Strain Partitioning Across the Eastern California Shear Zone
Relative motion between the Pacific and North America plates at the latitude of central
California is ~50 mm/yr [DeMets and Dixon, 1999]. Approximately 12 mm/yr is accommodated in a
complex system of primarily northwest trending dextral strike-slip faults known as the Eastern
California Shear Zone (ECSZ) [Sauber et al., 1986; Minster and Jordan, 1987; Dokka and Travis, 1990,
1990; Oldow et al., 1994; Sauber, 1994; Dixon et al., 1995; Reheis and Dixon, 1996; Bennett et al.,
1998; Thatcher et al., 1999; Bennett et al., 2003]. This talk focuses on the Owens Valley (OV),
Panamint Valley (PV) and Death Valley (DV)-Furnace Creek (FC) faults in the region north of the
Garlock fault and south of the Mina Deflection.
Geologic and geodetic rates and recurrence intervals for each of these faults differ significantly.
One explanation is that geodetically determined fault properties are calculated using models. If the
geodetic model does not take into consideration all parameters affecting the strain, the interpretation of
the model may be biased.
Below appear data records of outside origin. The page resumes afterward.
(** * TypeTele: speech / vision / retrieval fusion for a LEAP hand

    A shallow embedding of the parts of the pipeline that carry the
    behavioural contracts: the single-slot result mailboxes
    ([retrieve/retrieve.py], [asr/typing_asr.py]), the voice segmenter
    ([asr/tencent_asr.py]), the gesture retriever ([retrieve/retrieve.py]),
    the free-drag controller ([leap_hand_utils/leap_node.py]), the finger
    detector ([hand_detect/detectFinger.py]) and the real-time runner with
    its gesture file codec ([leap_3_realtime.py], [leap_1_create_type.py],
    [leap_2_test_type.py]).

    Conventions.
    - Python [float] values are modelled by rationals ([Q]); every comparison
      and arithmetic operation of the source is kept, rounding is not
      modelled.  The one place where rounding is observable, the gesture file
      codec, is also instantiated on binary64 ([PrimFloat]).
    - A method that mutates [self] becomes a function from the old object to
      the new one; a method that may raise returns the object it leaves
      behind together with the outcome.
    - Code run under a [threading.Lock] is one atomic step. *)

From Stdlib Require Import QArith Qminmax Qabs Lqa ZArith Lia List String Ascii Bool PrimFloat.
From stdpp Require Import gmap strings list.
Import ListNotations.

Set Warnings "-inexact-float".
Open Scope Q_scope.

(** ** Single-slot mailboxes *)

Module Mailbox.

(** *** [Retrieve]: the attributes [have_new_result] and [result]. *)

Record retrieve_box : Type := RetrieveBox {
  have_new_result : bool;
  result : option string  (* a gesture id, or Python's [None] *)
}.

(** [Retrieve.__init__]: [have_new_result = False], [result = ""]. *)
Definition retrieve_init : retrieve_box :=
  {| have_new_result := false; result := Some ""%string |}.

(** The locked block that ends an iteration of [Retrieve.spin]:
    [self.result = type_name; self.have_new_result = True]. *)
Definition spin_publish (type_name : option string) (b : retrieve_box) : retrieve_box :=
  {| have_new_result := true; result := type_name |}.

(** [Retrieve.get]. *)
Definition retrieve_get (b : retrieve_box) : option string * retrieve_box :=
  if have_new_result b
  then (result b, {| have_new_result := false; result := result b |})
  else (None, b).

(** [Retrieve.has_new_result]. *)
Definition retrieve_has_new_result (b : retrieve_box) : bool := have_new_result b.

(** Number of values published and not yet read. *)
Definition retrieve_unread (b : retrieve_box) : nat :=
  if have_new_result b then 1 else 0.

Definition spin_publish_all (vs : list (option string)) (b : retrieve_box) : retrieve_box :=
  fold_left (fun b v => spin_publish v b) vs b.

(** [n] calls of [get] in a row: the values returned and the final box. *)
Fixpoint retrieve_gets (n : nat) (b : retrieve_box) : list (option string) * retrieve_box :=
  match n with
  | O => ([], b)
  | S n' =>
      let '(r, b1) := retrieve_get b in
      let '(rs, b2) := retrieve_gets n' b1 in
      (r :: rs, b2)
  end.

(** *** [queue.Queue]: the operations the keyboard source uses. *)

Record queue : Type := Queue { maxsize : nat; items : list string }.

Definition queue_empty (q : queue) : bool :=
  match items q with [] => true | _ => false end.

Definition queue_full (q : queue) : bool :=
  (0 <? maxsize q)%nat && (maxsize q <=? length (items q))%nat.

(** [Queue.get_nowait]: [None] stands for the [Empty] exception. *)
Definition get_nowait (q : queue) : option (string * queue) :=
  match items q with
  | [] => None
  | x :: rest => Some (x, {| maxsize := maxsize q; items := rest |})
  end.

(** [Queue.put] with its default [block=True]: on a full queue the caller
    waits for a consumer; [None] stands for a call that does not return. *)
Definition put (x : string) (q : queue) : option queue :=
  if queue_full q then None
  else Some {| maxsize := maxsize q; items := items q ++ [x] |}.

(** *** [KeyboardAsrServer]: [result_queue] and [have_new_result]. *)

Record keyboard_box : Type := KeyboardBox {
  result_queue : queue;
  kb_have_new_result : bool
}.

(** [KeyboardAsrServer.__init__]: [Queue(maxsize=1)], flag cleared. *)
Definition keyboard_init : keyboard_box :=
  {| result_queue := {| maxsize := 1; items := [] |}; kb_have_new_result := false |}.

(** [KeyboardAsrServer._put_result]: drop the stale entry if there is one,
    then [put] the text and raise the flag. [None]: the [put] blocks. *)
Definition _put_result (text : string) (b : keyboard_box) : option keyboard_box :=
  let q1 :=
    if negb (queue_empty (result_queue b))
    then match get_nowait (result_queue b) with
         | Some (_, q') => q'
         | None => result_queue b          (* [except: pass] *)
         end
    else result_queue b in
  match put text q1 with
  | Some q2 => Some {| result_queue := q2; kb_have_new_result := true |}
  | None => None
  end.

(** [KeyboardAsrServer.get]: an [Empty] raised by [get_nowait] is caught by
    the outer handler, which returns [None] and leaves the flag as it was. *)
Definition keyboard_get (b : keyboard_box) : option string * keyboard_box :=
  if kb_have_new_result b
  then match get_nowait (result_queue b) with
       | Some (r, q') => (Some r, {| result_queue := q'; kb_have_new_result := false |})
       | None => (None, b)
       end
  else (None, b).

Definition keyboard_unread (b : keyboard_box) : nat := length (items (result_queue b)).

(** A client of the box: the producer thread publishes, the main loop reads. *)
Inductive op : Type :=
| Publish (text : string)
| Read.

Definition keyboard_step (o : op) (b : keyboard_box) : option keyboard_box :=
  match o with
  | Publish text => _put_result text b
  | Read => Some (snd (keyboard_get b))
  end.

Fixpoint keyboard_run (ops : list op) (b : keyboard_box) : option keyboard_box :=
  match ops with
  | [] => Some b
  | o :: rest =>
      match keyboard_step o b with
      | Some b' => keyboard_run rest b'
      | None => None
      end
  end.

Fixpoint keyboard_gets (n : nat) (b : keyboard_box) : list (option string) * keyboard_box :=
  match n with
  | O => ([], b)
  | S n' =>
      let '(r, b1) := keyboard_get b in
      let '(rs, b2) := keyboard_gets n' b1 in
      (r :: rs, b2)
  end.

(** The shape every reachable keyboard box has: either empty with the flag
    down, or holding one text with the flag up. *)
Definition keyboard_ok (b : keyboard_box) : Prop :=
  maxsize (result_queue b) = 1%nat /\
  ((kb_have_new_result b = false /\ items (result_queue b) = []) \/
   (kb_have_new_result b = true /\ exists v, items (result_queue b) = [v])).

Lemma spin_publish_all_snoc vs v b :
  spin_publish_all (vs ++ [v]) b = spin_publish v (spin_publish_all vs b).
Proof. unfold spin_publish_all. now rewrite fold_left_app. Qed.

Lemma retrieve_gets_idle n b :
  have_new_result b = false ->
  retrieve_gets n b = (repeat None n, b).
Proof.
  intros Hb. induction n as [|n IH]; simpl; [reflexivity|].
  unfold retrieve_get. rewrite Hb. now rewrite IH.
Qed.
Traditional models of strike-slip faults do not account for laterally varying
material properties or geometries. In the case of the ECSZ, surface fault traces show that these faults are
not parallel to one another and thus may affect strain partitioning. Also, anomalously high heat flow may
indicate either a thinned brittle upper crust and/or lower viscosities, causing variations in material
properties. Partitioning of strain between these faults is important because of their location to Yucca
Mountain, a proposed nuclear waste repository east of the DV fault. As a preliminary analysis, I will
present two transects of GPS data across the ECSZ in combination with 2D finite element models.